Do 28 lutego organy prowadzące szkoły na swoim terenie muszą podjąć decyzje o ewentualnej likwidacji niektórych z nich. Z reguły zamykane są szkoły najmniejsze, czyli takie, które liczą do 70 uczniów. Małe szkoły stanowią 30,5 proc. wszystkich szkół podstawowych w Polsce. W roku szkolnym 2014/2015 działa 6934 takich szkół. Blisko 92 proc. z nich to szkoły wiejskie. W większości samorządowe.
Małe szkoły wiejskie, w okresie niżu demograficznego generują większe koszty. Organy prowadzące najchętniej by się ich pozbyły.
Minister edukacji podkreślała, że zdaje sobie sprawę, jak trudne to decyzje, dlatego zastrzegając, że nie jest jej intencją ograniczanie niezależności organów prowadzących w ich podejmowaniu, przedstawiła podczas konferencjiN treść listu, jaki wystosowała do prezydentów, burmistrzów miast, wójtów i radnych. Apeluje w nim i prosi, by przed ostateczna decyzją o likwidacji szkoły, zechcieli raz jeszcze rozważyć szczegółowo wszystkie jej warunki.

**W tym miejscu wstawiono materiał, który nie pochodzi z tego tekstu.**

(* ===== verification/ActEx.v ===== *)
(** * Examples of actions and instructions

    A flow that rewrites the destination, sends the packet out and goes on in another table is built by calls, encoded and checked; a
    buffer is filled to its end.  The examples run the definitions and instantiate the theorems. *)
From stdpp Require Import base list.
From Stdlib Require Import ZArith Lia.
From S2P Require Import Prelude Bytes Flow Oxm OxmSpec Act ActParse ActSpec ActMake ActCheck ActThm.
#[local] Open Scope Z_scope.

Module ActEx.
Import Bytes Flow Oxm Act ActParse ActSpec ActMake ActCheck ActThm.

Definition mac : list Z := [2; 0; 0; 0; 0; 9].

(** The second group is refused: the write instruction has one already. *)
Definition calls : list ActSpec.call := [CDmac mac; COutput 3; CMeter 7; CType OFPIT_WRITE_ACTIONS; CGroup 5; CGroup 6; CGoto 2].
Definition insts : list inst :=
  [IActs false [ASetField OFPXMT_OFB_ETH_DST mac; AOutput 3 OF_MAX_MISS_SEND_LEN]; IMeter 7; IActs true [AId OFPAT131_GROUP 5]; IGoto 2].

Lemma calls_accepted : accepts_all abs0 calls (mk_abs insts OFPIT_WRITE_ACTIONS) [16; 16; 8; 0; 8; 0; 8].
Proof.
  eapply acc_cons; [apply (acc_open [] 0 (CDmac mac) (ASetField OFPXMT_OFB_ETH_DST mac) eq_refl eq_refl)|].
  eapply acc_cons; [apply (acc_more [] 4 (COutput 3) (AOutput 3 OF_MAX_MISS_SEND_LEN) [ASetField OFPXMT_OFB_ETH_DST mac] eq_refl eq_refl); done|].
  eapply acc_cons; [by apply acc_inst with (i := IMeter 7)|].
  eapply acc_cons; [by apply acc_type|].
  eapply acc_cons; [by apply acc_open with (a := AId OFPAT131_GROUP 5)|].
  eapply acc_cons; [by apply acc_again with (a := AId OFPAT131_GROUP 6)|].
  eapply acc_cons; [by apply acc_inst with (i := IGoto 2)|]. apply acc_nil.
Qed.

Lemma calls_ok : Forall call_ok calls /\ Forall call_rng calls.
Proof. split; unfold calls; rewrite !Forall_cons; split_and!; try done; by left. Qed.

(** Built and encoded, byte by byte. *)
Example calls_bytes : ('(m, rs) ← run_calls calls of_mact_alloc; Some (take (of_mact_len m) (act_base m), rs)) =
  Some ([0; 4; 0; 40; 0; 0; 0; 0;
         0; 25; 0; 16; 128; 0; 6; 6; 2; 0; 0; 0; 0; 9; 0; 0;
         0; 0; 0; 16; 0; 0; 0; 3; 5; 238; 0; 0; 0; 0; 0; 0;
         0; 6; 0; 8; 0; 0; 0; 7;
         0; 3; 0; 16; 0; 0; 0; 0; 0; 22; 0; 8; 0; 0; 0; 5;
         0; 1; 0; 8; 2; 0; 0; 0], [16; 16; 8; 0; 8; 0; 8]).
Proof. vm_compute. reflexivity. Qed.

Lemma makers_refine_witness : exists m, run_calls calls of_mact_alloc = Some (m, [16; 16; 8; 0; 8; 0; 8]) /\
  take (of_mact_len m) (act_base m) = enc_insts insts /\ of_mact_len m = length (enc_insts insts).
Proof.
  apply (makers_refine calls (mk_abs insts OFPIT_WRITE_ACTIONS)); [exact calls_accepted|exact (proj1 calls_ok)|].
  vm_compute. lia.
Defined.

(** ** A full buffer *)

Lemma outputs_accepted n : accepts_all abs0 (replicate (S n) (COutput 3))
  (mk_abs [IActs false (replicate (S n) (AOutput 3 OF_MAX_MISS_SEND_LEN))] OFPIT_APPLY_ACTIONS) (replicate (S n) 16).
Proof.
  eapply acc_cons; [by apply (acc_open [] 0 (COutput 3) (AOutput 3 OF_MAX_MISS_SEND_LEN))|]. cbn [app].
  change [AOutput 3 OF_MAX_MISS_SEND_LEN] with (replicate 1 (AOutput 3 OF_MAX_MISS_SEND_LEN)).
  change (to_write 0) with false. change (norm_cur 0) with OFPIT_APPLY_ACTIONS.
  replace (S n) with (1 + n)%nat at 1 by lia. generalize 1%nat as k. induction n as [|n IH]; intros k.
  - rewrite Nat.add_0_r. apply acc_nil.
  - eapply acc_cons.
    + by apply (acc_more [] OFPIT_APPLY_ACTIONS (COutput 3) (AOutput 3 OF_MAX_MISS_SEND_LEN) (replicate k (AOutput 3 OF_MAX_MISS_SEND_LEN))).
    + change (to_write OFPIT_APPLY_ACTIONS) with false. change (norm_cur OFPIT_APPLY_ACTIONS) with OFPIT_APPLY_ACTIONS.
      change [AOutput 3 OF_MAX_MISS_SEND_LEN] with (replicate 1 (AOutput 3 OF_MAX_MISS_SEND_LEN)). cbn [app].
      rewrite <- replicate_add. replace (k + S n)%nat with (k + 1 + n)%nat by lia. apply IH.
Qed.

Lemma maker_overflow_faults_witness : run_calls (replicate 255 (COutput 3) ++ [COutput 4]) of_mact_alloc = None.
Proof.
  apply (maker_overflow_faults (replicate 255 (COutput 3)) [] false (replicate 255 (AOutput 3 OF_MAX_MISS_SEND_LEN)) OFPIT_APPLY_ACTIONS
    (replicate 255 16) (COutput 4) (AOutput 4 OF_MAX_MISS_SEND_LEN)).
  - exact (outputs_accepted 254).
  - apply Forall_replicate. exact I.
  - exact I.
  - reflexivity.
  - reflexivity.
  - reflexivity.
  - discriminate.
  - vm_compute. lia.
Defined.

(** ** Checking *)

(** A table that supports everything but setting fields of IPv6, ports 1 to 8, and tables translated by one. *)
Definition props : of_flow_tbl_props := mk_props 0xffff 0xfffffff 0xfffffff [0xffffffff; 0] [0x3ffffff; 0].
Definition args (fl : option flow) : ofp_inst_check_args :=
  mk_ca fl false (Some props) None true false [] [] 0 0 (Some (fun p => (1 <=? p) && (p <=? 8)))
    (Some (fun g l => (true, l ++ [g]))) (Some (fun m l => (true, l ++ [m]))) (Some (fun t => Some (t + 1))).

(** The flow of the caller gets the new destination and the translated table, and the caller learns the port, the group and the meter. *)
Example insts_checked :
  match of131_validate_actions None None (enc_insts insts) (Z.of_nat (length (enc_insts insts))) false (Some (args (Some zero_flow))) with
  | Some (r, buf, Some u) =>
      (r, buf, option_map dl_dst (ca_fl u), option_map table_id (ca_fl u), out_port u, group_id u, grp_list u, meter_list u) =
      (0, enc_insts (take 3 insts ++ [IGoto 3]), Some mac, Some 3, 3, 5, [5], [7])
  | _ => False
  end.
Proof. vm_compute. reflexivity. Qed.

(** A write instruction may not set a field the table does not support for it, and a list with two of them is refused. *)
Example insts_refused :
  let run l := '(r, _, _) ← of131_validate_actions None None (enc_insts l) (Z.of_nat (length (enc_insts l))) false (Some (args None)); Some r in
  run [IActs false [ASetField OFPXMT_OFB_IPV6_SRC (replicate 16 1)]] = Some (-1) /\
  run [IActs true [APlain OFPAT131_POP_PBB]; IActs true [APlain OFPAT131_POP_PBB]] = Some (-1) /\
  run [IActs false [APlain OFPAT131_POP_PBB]; IActs false [APlain OFPAT131_POP_PBB]] = Some 0 /\
  run [IActs false [AOutput 9 0]] = Some (-1) /\
  run [IActs false (replicate 33 (AOutput 1 0) ++ [AOutput 9 0])] = Some 0.
Proof. vm_compute. done. Qed.

Lemma insts_enc_ok : Forall inst_enc_ok insts.
Proof.
  apply rng_enc_ok; [|done]. exact (accepts_all_rng _ _ _ _ calls_accepted (proj1 calls_ok) (proj2 calls_ok) (Forall_nil_2 _)).
Qed.

Definition acts : list action := [APush OFPAT131_PUSH_VLAN ETH_TYPE_VLAN; ASetField OFPXMT_OFB_VLAN_VID [16; 5]; AOutput 2 0].

Lemma acts_enc_ok : Forall act_enc_ok acts.
Proof. repeat constructor; cbn; (done || lia || (left; done) || idtac). Qed.

Lemma validate_refines_witness :
  of131_validate_actions None None (enc_insts insts ++ []) (Z.of_nat (length (enc_insts insts))) false (Some (args None)) =
    ('(l', dp) ← chk_insts 0 insts (of_check_inst_parser_pre_proc (of_inst_parser_alloc None None (Some (args None))));
     Some (res dp, enc_insts l' ++ [], u_arg dp)) /\
  of131_validate_actions None None (enc_acts acts ++ []) (Z.of_nat (length (enc_acts acts))) true (Some (args None)) =
    (dp ← chk_acts 0 acts (of_inst_parser_alloc None None (Some (args None))); Some (res dp, enc_acts acts ++ [], u_arg dp)).
Proof.
  apply (validate_refines None None insts acts [] (Some (args None)));
    [exact insts_enc_ok|vm_compute; reflexivity|exact acts_enc_ok|vm_compute; reflexivity].
Defined.


Lemma made_then_checked_witness : exists m, run_calls calls of_mact_alloc = Some (m, [16; 16; 8; 0; 8; 0; 8]) /\
  of131_validate_actions None None (act_base m) (Z.of_nat (of_mact_len m)) false (Some (args None)) =
  ('(l', dp) ← chk_insts 0 insts (of_check_inst_parser_pre_proc (of_inst_parser_alloc None None (Some (args None))));
   Some (res dp, enc_insts l' ++ replicate (MUL_ACT_BUF_SZ - length (enc_insts insts)) 0, u_arg dp)).
Proof.
  apply (made_then_checked calls (mk_abs insts OFPIT_WRITE_ACTIONS) [16; 16; 8; 0; 8; 0; 8] None None (Some (args None)));
    [exact calls_accepted|exact (proj1 calls_ok)|exact (proj2 calls_ok)|vm_compute; lia].
Defined.

End ActEx.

Minister edukacji apeluje o rozwagę przy likwidacji szkół>>
Trudno bowiem przecenić rolę nawet niewielkich szkół na wsi. Z reguły to jedyna placówka aktywizująca do działań edukacyjnych, społecznych i kulturalnych wszystkich jej mieszkańców. Aby zachęcić włodarzy wsi i małych miasteczek do utrzymania przez nich jak największej liczby małych szkół, minister Kluzik - Rostkowska poinformowała o wprowadzeniu 2015 r. dodatkowej wagi dedykowanej małym szkołom (0,18) - To dodatkowe 1000 zł średnio na ucznia dla samorządów prowadzących lub dotujących małe szkoły podstawowe. To – w przypadku szkoły do 70 uczniów – ok. 77 tys. dodatkowych środków – wyliczała Rostkowska.
Minister zwróciła też uwagę na możliwość przekazania małej szkoły do prowadzenia innym podmiotom, niż jednostki samorządu terytorialnego. Przepisy od 2009 r. umożliwiają takie rozwiązanie.